When you say leaking fuel lines. There are 2 lines ( 2 steel lines from the engine to the tank and then 2 short rubber lines that connect the steel line to the tank line, I'm discussing the rubber lines) that are easy to get to from below the car. The lines that are not easy to get to are the vent and overflow lines that are above the gas tank in the station wagon . You will need to buy 1 meter of fuel line. You actually need less but its usually sold by the meter.
Jack up the car and place it on jack stands. Use a Philips head screw driver to remove the clamps on the 2 fuel lines that you will see at the front bottom of the fuel tank. Cut the fuel line you purchased to the lenght of the old lines and install the new line with the old clamps.
Consider the following.
Do the job with a empty tank. Or at least as empty as you would feel comfortable with. Allow the diesel to drain into a container so you can recycle it.
While your down there and have the tank empty. Remove and clean or replace the fuel tank screen. ( The fuel tank screen is that round washer looking thing in the center bottom of the fuel tank, it has a 22 MM recess to unscrew it) You will need a 22 MM allen wrench.

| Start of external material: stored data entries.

(** * ScholarSync: the structured-generation client [analyzeArticles]

  A shallow embedding of [services/geminiService.ts] (the retrying
  version) together with the JavaScript built-ins it relies on
  ([String.prototype.replace], [split], [includes], [JSON.parse]),
  followed by the properties of the request builder and of the
  retry loop.

  Conventions of the model.
  - A JavaScript string is a [string] of the standard library, read as
    the sequence of its UTF-8 bytes.
  - [undefined] is [None] wherever the source can produce it.
  - What is thrown is an object whose [message] is a string or absent.
  - The generation service, the JavaScript engine's wording of a
    [SyntaxError] and the process environment form the [World] the
    function runs in; they are inputs of the model, never assumed.
  - A JavaScript number is an IEEE 754 binary64 double, held as its
    sign, mantissa and binary exponent; [JSON.parse] rounds each number
    literal to the nearest double, ties to even.
  - The loops of the source that are not structural ([while (true)], the
    recursive descent of [JSON.parse]) take fuel; each comes with the
    proof that the fuel it is given is never used up. *)

From Stdlib Require Import String Ascii List ZArith Lia Bool Arith.
From Stdlib Require Import DecimalString.
From Stdlib Require DecimalFacts DecimalPos DecimalN.
Import ListNotations.
Local Open Scope string_scope.

(* ===================================================================== *)
(** * JavaScript string built-ins used by the source                      *)
(* ===================================================================== *)

Module JS.

(** The one-character string holding a double quote. *)
Definition dquote : string := String (ascii_of_nat 34) EmptyString.

(** [s.slice(0, n)] and [s.slice(n)]. *)
Fixpoint take (n : nat) (s : string) : string :=
  match n, s with
  | S n', String c s' => String c (take n' s')
  | _, _ => EmptyString
  end.

Fixpoint drop (n : nat) (s : string) : string :=
  match n, s with
  | S n', String _ s' => drop n' s'
  | _, _ => s
  end.

(** [s.startsWith(pat)]. *)
Fixpoint startsWith (s pat : string) {struct pat} : bool :=
  match pat, s with
  | EmptyString, _ => true
  | String p pat', String c s' => Ascii.eqb p c && startsWith s' pat'
  | String _ _, EmptyString => false
  end.

(** [s.indexOf(pat)], with [None] for the source's [-1]. *)
Fixpoint indexOf (s pat : string) : option nat :=
  if startsWith s pat then Some 0
  else match s with
       | EmptyString => None
       | String _ s' => option_map S (indexOf s' pat)
       end.

(** [s.includes(pat)]. *)
Definition includes (s pat : string) : bool :=
  match indexOf s pat with Some _ => true | None => false end.

(** [s.split(sep)] for a one-character separator: the segments between
    the separators, always at least one. *)
Fixpoint split (sep : ascii) (s : string) : list string :=
  match s with
  | EmptyString => [EmptyString]
  | String c s' =>
      if Ascii.eqb c sep then EmptyString :: split sep s'
      else match split sep s' with
           | seg :: segs => String c seg :: segs
           | [] => [String c EmptyString]
           end
  end.

(** ECMAScript [GetSubstitution] for a string pattern: there are no
    captures, so only the four dollar forms below are special; a dollar
    sign before anything else stands for itself. *)
Fixpoint GetSubstitution (matched before after replacement : string)
  : string :=
  match replacement with
  | EmptyString => EmptyString
  | String c r =>
      if Ascii.eqb c "$"%char then
        match r with
        | String d r' =>
            if Ascii.eqb d "$"%char then
              String "$"%char (GetSubstitution matched before after r')
            else if Ascii.eqb d "&"%char then
              matched ++ GetSubstitution matched before after r'
            else if Ascii.eqb d "`"%char then
              before ++ GetSubstitution matched before after r'
            else if Ascii.eqb d "'"%char then
              after ++ GetSubstitution matched before after r'
            else String c (GetSubstitution matched before after r)
        | EmptyString => String c EmptyString
        end
      else String c (GetSubstitution matched before after r)
  end.

(** [s.replace(pat, replacement)] with a string pattern: the first
    occurrence only, the replacement text expanded by
    [GetSubstitution]; [s] itself when [pat] does not occur. *)
Definition replace (s pat replacement : string) : string :=
  match indexOf s pat with
  | None => s
  | Some p =>
      let before := take p s in
      let after := drop (p + String.length pat) s in
      before ++ GetSubstitution pat before after replacement ++ after
  end.

(** Values a property read such as [error.status] may yield, as far as
    the strict comparison with a number can tell them apart. *)
Inductive value : Type :=
| undefined
| number (n : Z)
| text (s : string).

(** An error object, as far as the catch clause and the caller look at
    it: [name], [message] (absent on a bare object), [status], [code]. *)
Record Error : Type :=
  { name : string; message : option string; status : value; code : value }.

(** [new Error(msg)]. *)
Definition newError (msg : string) : Error :=
  {| name := "Error"; message := Some msg;
     status := undefined; code := undefined |}.

(** [error.message?.includes(pat)], with [undefined] read as false. *)
Definition messageIncludes (e : Error) (pat : string) : bool :=
  match message e with
  | Some m => includes m pat
  | None => false
  end.

(** Decimal rendering of an integer inside a template literal. *)
Definition showZ (z : Z) : string := NilZero.string_of_int (Z.to_int z).

(** [v === n] for a number literal [n]. *)
Definition strictEqNumber (v : value) (n : Z) : bool :=
  match v with
  | number m => Z.eqb m n
  | _ => false
  end.

End JS.

(* ===================================================================== *)
(** * JSON values and [JSON.parse]                                        *)
(* ===================================================================== *)

Module JSON.

(** The mathematical value of a number literal:
    [(-1)^negative * digits * 10^exponent], kept in lowest terms (no
    trailing zero in [digits]). *)
Record decimal : Type :=
  { negative : bool; digits : N; exponent : Z }.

Or if you don't want to spend a fortune on one of those. Go to a hardware store and buy a bolt and 2 nuts. The size bolt will have a head that is 22 MM. Jamb the 2 nuts on the bolt and use that to remove and replace the fuel tank screen.
While the screen is out stick you finger in the tank and see how much sludge is in your tank. You may want to clean out as much as you can. Or you may not find any.
While the fuel hoses were off the tank I blew air through the steel line from the Cigar hose and the hose that goes to the IP to clear out any debris that may have been in the line.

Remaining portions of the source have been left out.